All-atom structure-based model of RNA. Our description of RNA is based on all-atom structure-based model (SBM), which incorporates all heavy atoms. The potential is designed so that native contacts are energetically stabilized and would lead to energy landscapes, which are smoother. The minimum of energy in the SBM is computed to be that given by the crystal structure. Geometric parameters in the structure-based potential that describe harmonic motions of bonds and bond angles, including planar or improper terms, are defined by the values they acquire in the crystal structure. Native local contacts are described by attractive 6-12 potential. Excluded volume interactions between Mg2+- Mg2+ and Mg2+-RNA ions are of the form Γ -12. Energetic parameters in SBM are also calibrated.
We are carrying out all-atom structure-based model MD simulations to investigate properties such as excess ion atmosphere around an RNA in aqueous solution containing Group-II (Mg2+) and Group-I (X+) cations from added salts. Other experimentally relevant quantities of interest to us are the difference in the free energies of Mg2+-RNA interactions between extended and compact states ensembles; the characteristics of the dense outer-sphere population of ions that govern the competitive displacement of monovalent counterions (X+) by divalent counterions (Mg2+), polyelectrolyte effects beyond the native basin. The RNAs that are being investigated are pseudoknot RNA, Tar- Tar* RNA kissing loops, and group IIB introns.
Figure.The excess Mg2+ ion atmosphere around SAM-I riboswitch as predicted by structure-based model simulation is compared with explicit solvent simulations and non-linear Poisson-Boltzmann analysis. Uncertainty in analysis is plotted as error bars. There are no experimental data on Γ 2+ at 100 mM KCl. Compared with explicitly solvent simulations, Γ 2+ predicted by SBM is higher. K+ dehydrates in explicit solvent simulations This pushes Mg2+ away and K+ associates with RNA more effectively. NMR experiments indicate that K+ remains hydrated in presence of RNA.

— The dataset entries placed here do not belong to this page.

(** The second loop of [remapPath] removes what lies at or under [oldPath]. *)
Lemma remove_under_ok old qs m :
  inodes_ok m → (∀ p i, pathToIno m !! p = Some i → p ∈ qs) →
  let m' := foldl (λ m path, if under old path then removePathMappingLocked path m else m) m qs in
  inodes_ok m' ∧ same_rest m m' ∧ nextIno m' = nextIno m
  ∧ (∀ p, pathToIno m' !! p = if under old p then None else pathToIno m !! p).
Proof.
  intros Hok Hall m'.
  assert (m' = foldl (λ m path, removePathMappingLocked path m) m
                 (filter (λ p, under old p = true) qs)) as Hm'.
  { unfold m'. clear. revert m. induction qs as [|q qs IH]; intros m; [done|].
    rewrite filter_cons. simpl. destruct (under old q); [by rewrite decide_True|].
    by rewrite decide_False. }
  destruct (remove_list_ok (filter (λ p, under old p = true) qs) m Hok) as (H1 & H2 & H3 & H4).
  rewrite <-Hm' in *. do 3 (split; [done|]). intros p. rewrite H4.
  case_bool_decide as D.
  - apply list_elem_of_filter in D as [-> _]. done.
  - destruct (under old p) eqn:U; [|done]. destruct (pathToIno m !! p) as [i|] eqn:E; [|done].
    exfalso. apply D, list_elem_of_filter. split; [done|]. by eapply Hall.
Qed.
(** Refreshing [lastUsed] (any change that keeps the file). *)
Lemma owns_update hs tc g fh h h' :
  owns hs tc g → hs !! fh = Some h → h_file h' = h_file h → owns (<[fh := h']> hs) tc g.
Proof.
  intros Ho Hh Hf. constructor.
  - intros fh' h''. rewrite lookup_insert. case_decide; intros; simplify_eq.
    + rewrite Hf. by apply (ow_file _ _ _ Ho fh').
    + by apply (ow_file _ _ _ Ho fh').
  - intros fh1 fh2 h1 h2 f. rewrite !lookup_insert.
    repeat case_decide; intros; simplify_eq; try done.
    + rewrite Hf in *. by apply (ow_inj _ _ _ Ho fh1 fh2 h h2 f).
    + rewrite Hf in *. by apply (ow_inj _ _ _ Ho fh1 fh2 h1 h f).
    + by apply (ow_inj _ _ _ Ho fh1 fh2 h1 h2 f).
  - apply (ow_pending _ _ _ Ho).
  - apply (ow_nodup _ _ _ Ho).
  - intros f Hg. destruct (ow_all _ _ _ Ho f Hg) as [?|(fh' & h'' & H1 & H2)]; [by left|].
    right. destruct (decide (fh' = fh)) as [->|].
    + exists fh, h'. rewrite lookup_insert_eq. split; [done|]. congruence.
    + exists fh', h''. by rewrite lookup_insert_ne.
Qed.

(** The table has no more handles than the process has files. *)
Lemma owns_size hs g : owns hs [] g → (size hs ≤ size g)%nat.
Proof.
  intros Ho. set (l := omap (λ e : Z * fsrpcHandle, h_file e.2) (map_to_list hs)).
  assert (Hin : ∀ e, e ∈ map_to_list hs → hs !! e.1 = Some e.2).
  { intros [fh h]. apply elem_of_map_to_list. }
  assert (NoDup l ∧ length l = size hs ∧ ∀ f, f ∈ l → f ∈ g) as (H1 & <- & H3).
  { rewrite <-length_map_to_list. pose proof (NoDup_fst_map_to_list hs) as Hnd. unfold l. clear l.
    induction (map_to_list hs) as [|[fh h] es IH]; simpl; [split; [constructor|set_solver]|].
    apply NoDup_cons in Hnd as [Hn Hnd].
    destruct IH as (I1 & I2 & I3); [set_solver|done|].
    destruct (ow_file _ _ _ Ho fh h) as (f & Hf & Hg & _); [apply (Hin (fh, h)); set_solver|].
    rewrite Hf. simpl. split; [|split; [by rewrite <-I2|set_solver]].
    apply NoDup_cons. split; [|done].
    intros ([fh' h'] & Hin' & Hf')%list_elem_of_omap. simpl in Hf'. apply Hn.
    assert (fh = fh') as ->.
    { apply (ow_inj _ _ _ Ho fh fh' h h' f);
        [apply (Hin (fh, h)); set_solver|apply (Hin (fh', h')); set_solver|done|done]. }
    apply list_elem_of_fmap. by exists (fh', h'). }
  rewrite <-(size_list_to_set (C:=gset file)) by done.
  apply subseteq_size. intros f. rewrite elem_of_list_to_set. apply H3.
Qed.

(** ** Garbage collection of handles *)

(** An iteration order of (part of) the table. *)
Definition order_of (hs : gmap Z fsrpcHandle) (order : list (Z * fsrpcHandle)) : Prop :=
  NoDup order.*1 ∧ ∀ fh h, (fh, h) ∈ order → hs !! fh = Some h.

Lemma order_of_cons hs fh h order :
  order_of hs ((fh, h) :: order) →
  hs !! fh = Some h ∧ fh ∉ order.*1 ∧ order_of hs order ∧ order_of (delete fh hs) order.
Proof.
  intros [Hnd Hin]. simpl in Hnd. apply NoDup_cons in Hnd as [Hn Hnd].
  split; [apply Hin; set_solver|]. split; [done|].
  split; (split; [done|]); intros fh' h' H'.
  - apply Hin. set_solver.
  - rewrite lookup_delete_ne; [apply Hin; set_solver|]. intros ->. apply Hn.
    apply list_elem_of_fmap. by exists (fh', h').
Qed.

Lemma order_of_perm hs l1 l2 : l1 ≡ₚ l2 → order_of hs l2 → order_of hs l1.
Proof.
  intros Hp [H1 H2]. split; [by rewrite Hp|]. intros fh h. rewrite Hp. apply H2.
Qed.

Section gc.
Context `{RTL : GoRuntimeLaws} (cfg : fsrpcConfig).

Lemma range_handles_order hs : order_of hs (range_handles hs).
Proof.
  split.
  - rewrite range_handles_perm. apply NoDup_fst_map_to_list.
  - intros fh h. rewrite range_handles_perm. apply elem_of_map_to_list.
Qed.

Lemma range_handles_elem hs fh h : (fh, h) ∈ range_handles hs ↔ hs !! fh = Some h.
Proof. by rewrite range_handles_perm, elem_of_map_to_list. Qed.

Definition has_file (h : fsrpcHandle) : Prop := is_Some (h_file h).

(** All handles of the table leave it, in any order. *)
Lemma owns_move_all hs tc g order :
  owns hs tc g → order_of hs order → (∀ fh h, hs !! fh = Some h → (fh, h) ∈ order) →
  owns ∅ (tc ++ order.*2) g.
Proof.
  revert hs tc. induction order as [|[fh h] order IH]; intros hs tc Ho Hord Hall.
  - simpl. rewrite app_nil_r. replace ∅ with hs; [done|].
    apply map_eq. intros fh. rewrite lookup_empty.
    destruct (hs !! fh) as [h|] eqn:E; [|done]. apply Hall in E. by apply not_elem_of_nil in E.
  - destruct (order_of_cons _ _ _ _ Hord) as (Hh & Hn & _ & Hord').
    replace (tc ++ ((fh, h) :: order).*2) with ((tc ++ [h]) ++ order.*2)
      by (simpl; by rewrite <-app_assoc).
    apply (IH (delete fh hs)); [by apply owns_move|done|].
    intros fh' h' [Hne H]%lookup_delete_Some. apply Hall in H.
    apply list_elem_of_In in H as [H|H]; [congruence|by apply list_elem_of_In].
Qed.

Lemma owns_all_pending hs g : owns hs [] g → owns ∅ (range_handles hs).*2 g.
Proof.
  intros Ho. apply (owns_move_all hs []); [done|apply range_handles_order|].
  intros. by apply range_handles_elem.
Qed.

Lemma owns_empty_inv g : owns ∅ [] g → g = ∅.
Proof.
  intros Ho. apply leibniz_equiv, elem_of_equiv_empty. intros f Hf.
  by destruct (ow_all _ _ _ Ho f Hf) as [?%not_elem_of_nil|(? & ? & ? & _)].
Qed.

(** The first loop: stale handles leave the table for the closing list. *)
Lemma gc_stale_spec now order hs tc :
  order_of hs order → (∀ fh h, ((fh, h) ∈ order) → has_file h) →
  let r := foldl (gc_stale_step cfg now) (hs, tc) order in
  (∀ fh h, r.1 !! fh = Some h → hs !! fh = Some h
           ∧ ((fh, h) ∈ order → handle_stale cfg now h = false))
  ∧ (∀ fh h, hs !! fh = Some h → handle_stale cfg now h = false → r.1 !! fh = Some h)
  ∧ (∀ g, owns hs tc g → owns r.1 r.2 g).
Proof.
  revert hs tc. induction order as [|[fh h] order IH]; intros hs tc Ho Hf; simpl.
  { split; [set_solver|]. by split. }
  apply order_of_cons in Ho as (Hh & Hn & Ho1 & Ho2).
  destruct (Hf fh h ltac:(set_solver)) as [f Hff]. rewrite Hff.
  assert (Hf' : ∀ fh' h', (fh', h') ∈ order → has_file h') by set_solver.
  destruct (handle_stale cfg now h) eqn:Hst.
  - destruct (IH (delete fh hs) (tc ++ [h]) Ho2 Hf') as (I1 & I2 & I3). split; [|split].
    + intros fh' h' H'. apply I1 in H' as [H' Hs']. apply lookup_delete_Some in H' as [Hne H'].
      split; [done|]. intros [?|?]%elem_of_cons; [congruence|auto].
    + intros fh' h' H' Hs'. apply I2; [|done]. rewrite lookup_delete_ne; congruence.
    + intros g Hg. apply I3. by apply owns_move.
  - destruct (IH hs tc Ho1 Hf') as (I1 & I2 & I3). split; [|by split].
    intros fh' h' H'. apply I1 in H' as [H' Hs']. split; [done|].
    intros [?|?]%elem_of_cons; [congruence|auto].
Qed.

Generalization of Manning counterion condensation model for RNA. We have developed an electrostatic model for any RNA in aqueous solution by statistical mechanical generalization of Manning theory. In this approach, monovalent ions are treated implicitly, full atomic structure of the RNA is included, and we have only placed charges on the phosphates. The charges interact by Debye-Hückel electrostatics. We have synthesized the electrostatics with the all-atom structure-based MD simulations of RNA in which divalent ions described explicitly. The overall potential is expressed in terms of Manning condensation variables for counterions and coions, particle coordinates, and atomic coordinates of RNA. This characteristic allows calculation of forces. It is this feature of the generalized counterion condensation model that permits quantitative interpretation of the number of excess Mg2+ associated with the RNA, Mg2+-RNA interaction free energies, as well as assessment of the two metrics with experimental data.
Rare fluctuations. Chemical reactions generally involve a wide range of time scales from femtosecond to seconds. Chemical reactions and conformation changes in macromolecules could involve large thermal fluctuations. Such activated processes lead to wide separation of time scales. A fundamental problem is the development of theoretical tools to describe rare fluctuations in systems for which reaction pathways are not known. To address this problem, we are developing and making use of a variety of techniques from stochastic process to supersymmetry, Morse theory, stochastic partial differential equation, and min-max principle methodology for solving Hamilton-Jacobi equations. We have recently shown that the probability of such a rare process is localized around the most likely configuration. This configuration is obtained by minimizing an action functional with an appropriate constraint.
Figure. Rare event: ternary complex in the ribosome undergoes large thermal fluctuation (denoted by xc ). These fluctuations involve configurational searches that are in the tail end of the probability distribution.